Collected data entries:
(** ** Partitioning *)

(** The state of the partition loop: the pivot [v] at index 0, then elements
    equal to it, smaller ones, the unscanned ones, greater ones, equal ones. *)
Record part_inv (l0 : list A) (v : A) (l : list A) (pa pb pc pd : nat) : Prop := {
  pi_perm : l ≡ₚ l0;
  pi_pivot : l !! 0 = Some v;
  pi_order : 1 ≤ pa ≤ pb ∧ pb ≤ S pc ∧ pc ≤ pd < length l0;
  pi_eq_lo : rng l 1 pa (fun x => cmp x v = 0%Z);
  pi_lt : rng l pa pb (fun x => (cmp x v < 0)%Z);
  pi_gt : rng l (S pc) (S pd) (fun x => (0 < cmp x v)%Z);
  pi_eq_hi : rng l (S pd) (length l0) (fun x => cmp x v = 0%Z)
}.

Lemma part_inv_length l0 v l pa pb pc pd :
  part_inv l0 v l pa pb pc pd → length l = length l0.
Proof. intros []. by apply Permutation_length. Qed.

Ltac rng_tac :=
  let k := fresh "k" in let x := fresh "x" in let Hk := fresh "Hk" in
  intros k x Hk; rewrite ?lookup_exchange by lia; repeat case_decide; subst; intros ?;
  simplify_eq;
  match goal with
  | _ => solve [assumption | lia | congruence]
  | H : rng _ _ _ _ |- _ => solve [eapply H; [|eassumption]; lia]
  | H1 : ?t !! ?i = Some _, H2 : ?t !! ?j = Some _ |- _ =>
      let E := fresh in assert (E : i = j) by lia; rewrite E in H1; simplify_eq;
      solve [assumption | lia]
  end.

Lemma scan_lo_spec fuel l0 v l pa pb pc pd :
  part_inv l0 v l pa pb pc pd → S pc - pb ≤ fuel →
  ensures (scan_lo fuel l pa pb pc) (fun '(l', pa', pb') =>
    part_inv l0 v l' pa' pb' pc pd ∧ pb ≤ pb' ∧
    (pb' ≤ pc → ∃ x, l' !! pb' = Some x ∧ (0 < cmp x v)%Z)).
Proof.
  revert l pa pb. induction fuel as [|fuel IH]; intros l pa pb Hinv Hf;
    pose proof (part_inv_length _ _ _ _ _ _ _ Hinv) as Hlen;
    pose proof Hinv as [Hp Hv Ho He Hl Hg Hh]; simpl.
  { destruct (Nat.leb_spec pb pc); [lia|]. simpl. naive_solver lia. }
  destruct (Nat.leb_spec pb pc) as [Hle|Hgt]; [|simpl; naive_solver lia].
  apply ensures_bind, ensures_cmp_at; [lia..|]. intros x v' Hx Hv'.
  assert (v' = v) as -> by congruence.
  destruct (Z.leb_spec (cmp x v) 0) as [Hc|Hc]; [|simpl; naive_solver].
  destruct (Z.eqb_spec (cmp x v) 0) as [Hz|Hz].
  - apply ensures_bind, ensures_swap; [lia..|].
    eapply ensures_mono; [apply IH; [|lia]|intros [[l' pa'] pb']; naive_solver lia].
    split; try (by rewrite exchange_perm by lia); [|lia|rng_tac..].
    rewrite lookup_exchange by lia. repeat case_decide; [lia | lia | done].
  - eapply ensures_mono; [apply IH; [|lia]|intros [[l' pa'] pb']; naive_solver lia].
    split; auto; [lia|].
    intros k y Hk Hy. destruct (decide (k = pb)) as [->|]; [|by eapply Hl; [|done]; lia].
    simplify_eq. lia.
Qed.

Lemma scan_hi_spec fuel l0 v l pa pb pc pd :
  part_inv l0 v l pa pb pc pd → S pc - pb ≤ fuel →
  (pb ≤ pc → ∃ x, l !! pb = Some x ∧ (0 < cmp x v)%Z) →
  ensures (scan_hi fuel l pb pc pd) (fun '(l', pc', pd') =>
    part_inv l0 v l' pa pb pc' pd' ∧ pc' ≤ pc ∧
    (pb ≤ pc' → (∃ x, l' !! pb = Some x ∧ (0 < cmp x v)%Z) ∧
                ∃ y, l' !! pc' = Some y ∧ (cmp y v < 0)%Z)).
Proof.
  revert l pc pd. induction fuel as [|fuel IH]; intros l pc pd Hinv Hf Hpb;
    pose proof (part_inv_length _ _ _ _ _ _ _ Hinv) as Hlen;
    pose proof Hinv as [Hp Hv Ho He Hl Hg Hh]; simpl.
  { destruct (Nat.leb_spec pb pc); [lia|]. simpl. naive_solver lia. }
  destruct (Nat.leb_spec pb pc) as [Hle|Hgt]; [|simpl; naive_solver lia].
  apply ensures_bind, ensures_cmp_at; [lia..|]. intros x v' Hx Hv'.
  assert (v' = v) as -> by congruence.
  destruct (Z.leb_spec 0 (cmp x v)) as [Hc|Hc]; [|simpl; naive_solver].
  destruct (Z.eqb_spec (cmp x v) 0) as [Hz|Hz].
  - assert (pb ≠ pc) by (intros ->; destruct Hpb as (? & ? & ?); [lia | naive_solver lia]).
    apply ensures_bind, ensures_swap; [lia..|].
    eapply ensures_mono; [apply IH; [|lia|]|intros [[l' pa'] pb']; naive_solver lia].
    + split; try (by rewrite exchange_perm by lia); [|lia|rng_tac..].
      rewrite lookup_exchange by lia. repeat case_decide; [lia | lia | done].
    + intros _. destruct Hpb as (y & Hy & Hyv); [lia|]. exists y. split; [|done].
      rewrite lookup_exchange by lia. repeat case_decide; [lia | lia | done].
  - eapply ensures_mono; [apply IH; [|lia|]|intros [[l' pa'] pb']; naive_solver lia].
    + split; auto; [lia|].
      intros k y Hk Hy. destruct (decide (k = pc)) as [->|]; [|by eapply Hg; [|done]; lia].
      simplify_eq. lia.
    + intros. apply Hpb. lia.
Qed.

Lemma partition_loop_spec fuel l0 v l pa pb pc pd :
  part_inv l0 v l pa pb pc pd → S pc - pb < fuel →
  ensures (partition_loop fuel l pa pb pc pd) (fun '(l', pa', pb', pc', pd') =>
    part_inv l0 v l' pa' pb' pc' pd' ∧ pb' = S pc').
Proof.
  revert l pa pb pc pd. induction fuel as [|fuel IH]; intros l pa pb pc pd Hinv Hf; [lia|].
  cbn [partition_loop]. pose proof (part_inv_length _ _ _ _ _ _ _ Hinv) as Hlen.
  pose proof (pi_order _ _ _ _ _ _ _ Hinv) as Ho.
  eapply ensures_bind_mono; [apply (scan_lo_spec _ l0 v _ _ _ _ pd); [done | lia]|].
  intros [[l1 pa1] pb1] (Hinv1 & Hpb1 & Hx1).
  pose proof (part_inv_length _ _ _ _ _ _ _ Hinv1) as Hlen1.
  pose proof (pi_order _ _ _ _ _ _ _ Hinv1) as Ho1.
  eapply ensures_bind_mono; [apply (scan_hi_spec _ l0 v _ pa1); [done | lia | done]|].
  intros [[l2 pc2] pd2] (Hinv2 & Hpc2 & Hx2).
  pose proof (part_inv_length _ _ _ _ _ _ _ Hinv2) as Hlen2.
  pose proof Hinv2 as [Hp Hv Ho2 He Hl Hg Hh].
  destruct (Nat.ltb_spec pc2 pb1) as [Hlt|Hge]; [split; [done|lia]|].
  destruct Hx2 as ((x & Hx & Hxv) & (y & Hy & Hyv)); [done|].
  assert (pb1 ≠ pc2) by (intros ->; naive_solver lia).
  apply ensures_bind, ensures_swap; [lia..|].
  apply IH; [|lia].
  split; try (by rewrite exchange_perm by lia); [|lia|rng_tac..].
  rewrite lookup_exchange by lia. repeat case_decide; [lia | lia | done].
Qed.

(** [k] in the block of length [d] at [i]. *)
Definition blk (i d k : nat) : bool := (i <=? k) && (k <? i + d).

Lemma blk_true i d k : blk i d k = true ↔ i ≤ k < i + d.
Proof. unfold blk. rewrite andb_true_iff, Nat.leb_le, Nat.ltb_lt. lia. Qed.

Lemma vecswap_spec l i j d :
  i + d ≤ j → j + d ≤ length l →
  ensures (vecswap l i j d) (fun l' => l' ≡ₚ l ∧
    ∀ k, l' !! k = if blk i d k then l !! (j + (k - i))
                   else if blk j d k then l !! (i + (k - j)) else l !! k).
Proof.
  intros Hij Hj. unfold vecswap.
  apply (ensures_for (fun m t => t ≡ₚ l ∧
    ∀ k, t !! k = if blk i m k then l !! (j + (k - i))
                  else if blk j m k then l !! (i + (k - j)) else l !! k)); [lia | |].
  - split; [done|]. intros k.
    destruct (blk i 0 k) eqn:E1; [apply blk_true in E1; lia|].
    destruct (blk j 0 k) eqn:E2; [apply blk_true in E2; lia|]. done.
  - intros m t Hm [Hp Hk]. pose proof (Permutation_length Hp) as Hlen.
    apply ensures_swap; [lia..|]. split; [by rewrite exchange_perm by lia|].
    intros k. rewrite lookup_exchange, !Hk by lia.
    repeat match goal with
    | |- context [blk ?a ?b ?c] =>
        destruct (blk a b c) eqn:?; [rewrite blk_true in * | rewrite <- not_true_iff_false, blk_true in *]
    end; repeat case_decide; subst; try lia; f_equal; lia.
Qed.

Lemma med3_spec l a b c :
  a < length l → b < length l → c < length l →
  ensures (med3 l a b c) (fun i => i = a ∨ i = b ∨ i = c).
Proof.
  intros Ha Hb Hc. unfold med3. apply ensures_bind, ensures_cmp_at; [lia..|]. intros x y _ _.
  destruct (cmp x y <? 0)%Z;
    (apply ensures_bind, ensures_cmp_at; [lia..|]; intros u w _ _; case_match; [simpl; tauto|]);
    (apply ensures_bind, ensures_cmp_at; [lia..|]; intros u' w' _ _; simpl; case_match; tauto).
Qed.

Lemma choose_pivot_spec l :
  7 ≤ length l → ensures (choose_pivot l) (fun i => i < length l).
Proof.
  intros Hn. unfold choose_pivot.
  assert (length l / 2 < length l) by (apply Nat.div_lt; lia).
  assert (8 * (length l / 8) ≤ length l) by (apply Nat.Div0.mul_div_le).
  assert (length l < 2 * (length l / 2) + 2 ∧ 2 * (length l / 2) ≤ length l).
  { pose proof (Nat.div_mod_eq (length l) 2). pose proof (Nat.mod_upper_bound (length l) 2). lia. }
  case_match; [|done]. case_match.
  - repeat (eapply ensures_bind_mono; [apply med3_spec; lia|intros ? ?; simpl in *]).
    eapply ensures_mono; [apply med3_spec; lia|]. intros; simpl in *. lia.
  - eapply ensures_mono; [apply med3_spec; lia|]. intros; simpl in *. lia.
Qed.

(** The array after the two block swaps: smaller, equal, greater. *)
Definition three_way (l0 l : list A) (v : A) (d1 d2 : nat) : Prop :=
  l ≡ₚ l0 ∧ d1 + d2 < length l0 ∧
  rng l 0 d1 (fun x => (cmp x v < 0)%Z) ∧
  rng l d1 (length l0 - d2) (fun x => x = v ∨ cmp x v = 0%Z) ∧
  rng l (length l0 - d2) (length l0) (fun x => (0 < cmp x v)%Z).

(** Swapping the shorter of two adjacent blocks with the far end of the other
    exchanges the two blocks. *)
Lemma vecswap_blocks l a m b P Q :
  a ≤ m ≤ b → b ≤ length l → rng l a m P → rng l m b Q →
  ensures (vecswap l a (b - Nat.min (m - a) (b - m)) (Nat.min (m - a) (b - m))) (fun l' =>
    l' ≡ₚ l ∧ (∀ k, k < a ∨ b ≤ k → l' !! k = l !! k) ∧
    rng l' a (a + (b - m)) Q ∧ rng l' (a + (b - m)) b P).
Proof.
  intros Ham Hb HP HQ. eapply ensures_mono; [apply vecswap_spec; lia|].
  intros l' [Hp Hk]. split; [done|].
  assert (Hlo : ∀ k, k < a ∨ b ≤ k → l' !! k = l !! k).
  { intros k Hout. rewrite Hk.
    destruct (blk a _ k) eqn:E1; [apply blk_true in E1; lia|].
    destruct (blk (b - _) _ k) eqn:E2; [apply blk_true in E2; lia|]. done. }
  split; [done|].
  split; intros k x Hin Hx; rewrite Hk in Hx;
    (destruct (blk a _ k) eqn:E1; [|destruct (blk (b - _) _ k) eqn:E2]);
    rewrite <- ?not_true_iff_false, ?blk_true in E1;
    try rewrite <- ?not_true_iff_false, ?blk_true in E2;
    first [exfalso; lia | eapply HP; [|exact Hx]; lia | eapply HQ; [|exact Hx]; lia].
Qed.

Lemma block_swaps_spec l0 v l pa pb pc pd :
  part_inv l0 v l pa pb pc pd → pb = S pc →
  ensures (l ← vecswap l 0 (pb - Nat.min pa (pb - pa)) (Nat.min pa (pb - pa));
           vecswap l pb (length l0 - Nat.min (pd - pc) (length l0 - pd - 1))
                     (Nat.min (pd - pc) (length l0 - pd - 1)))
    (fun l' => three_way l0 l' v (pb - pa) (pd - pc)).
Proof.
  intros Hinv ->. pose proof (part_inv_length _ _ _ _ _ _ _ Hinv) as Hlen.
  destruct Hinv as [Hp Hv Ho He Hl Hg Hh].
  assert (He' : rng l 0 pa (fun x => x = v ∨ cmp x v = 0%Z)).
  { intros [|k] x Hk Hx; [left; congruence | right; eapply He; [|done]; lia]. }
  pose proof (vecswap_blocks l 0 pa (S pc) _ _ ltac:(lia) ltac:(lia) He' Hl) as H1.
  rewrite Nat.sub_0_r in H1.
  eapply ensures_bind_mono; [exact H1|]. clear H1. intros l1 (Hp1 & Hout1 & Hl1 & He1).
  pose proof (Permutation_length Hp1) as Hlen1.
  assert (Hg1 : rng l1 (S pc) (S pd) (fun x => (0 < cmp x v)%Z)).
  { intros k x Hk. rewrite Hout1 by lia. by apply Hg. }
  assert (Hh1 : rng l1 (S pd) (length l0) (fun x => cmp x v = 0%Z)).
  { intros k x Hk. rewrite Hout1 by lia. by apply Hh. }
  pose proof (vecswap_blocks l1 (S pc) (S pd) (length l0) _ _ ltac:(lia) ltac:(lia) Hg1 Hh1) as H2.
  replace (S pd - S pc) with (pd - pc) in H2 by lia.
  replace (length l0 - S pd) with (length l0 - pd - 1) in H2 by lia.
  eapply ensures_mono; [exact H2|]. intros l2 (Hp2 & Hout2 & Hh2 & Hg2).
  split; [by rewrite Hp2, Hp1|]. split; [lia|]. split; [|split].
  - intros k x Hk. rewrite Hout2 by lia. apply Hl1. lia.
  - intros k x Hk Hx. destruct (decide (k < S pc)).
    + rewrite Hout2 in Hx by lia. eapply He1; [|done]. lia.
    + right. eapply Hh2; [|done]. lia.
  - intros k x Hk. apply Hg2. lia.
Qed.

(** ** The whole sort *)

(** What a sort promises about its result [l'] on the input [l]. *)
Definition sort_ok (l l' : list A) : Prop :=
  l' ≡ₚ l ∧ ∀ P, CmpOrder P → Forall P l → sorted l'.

> [WHAT THIS TASK INVOLVES]: If a line in the records above holds the string "induction", copy it out.

> [SOLUTION FOR THIS PROBLEM]:
  revert l pa pb. induction fuel as [|fuel IH]; intros l pa pb Hinv Hf;
  revert l pc pd. induction fuel as [|fuel IH]; intros l pc pd Hinv Hf Hpb;
  revert l pa pb pc pd. induction fuel as [|fuel IH]; intros l pa pb pc pd Hinv Hf; [lia|].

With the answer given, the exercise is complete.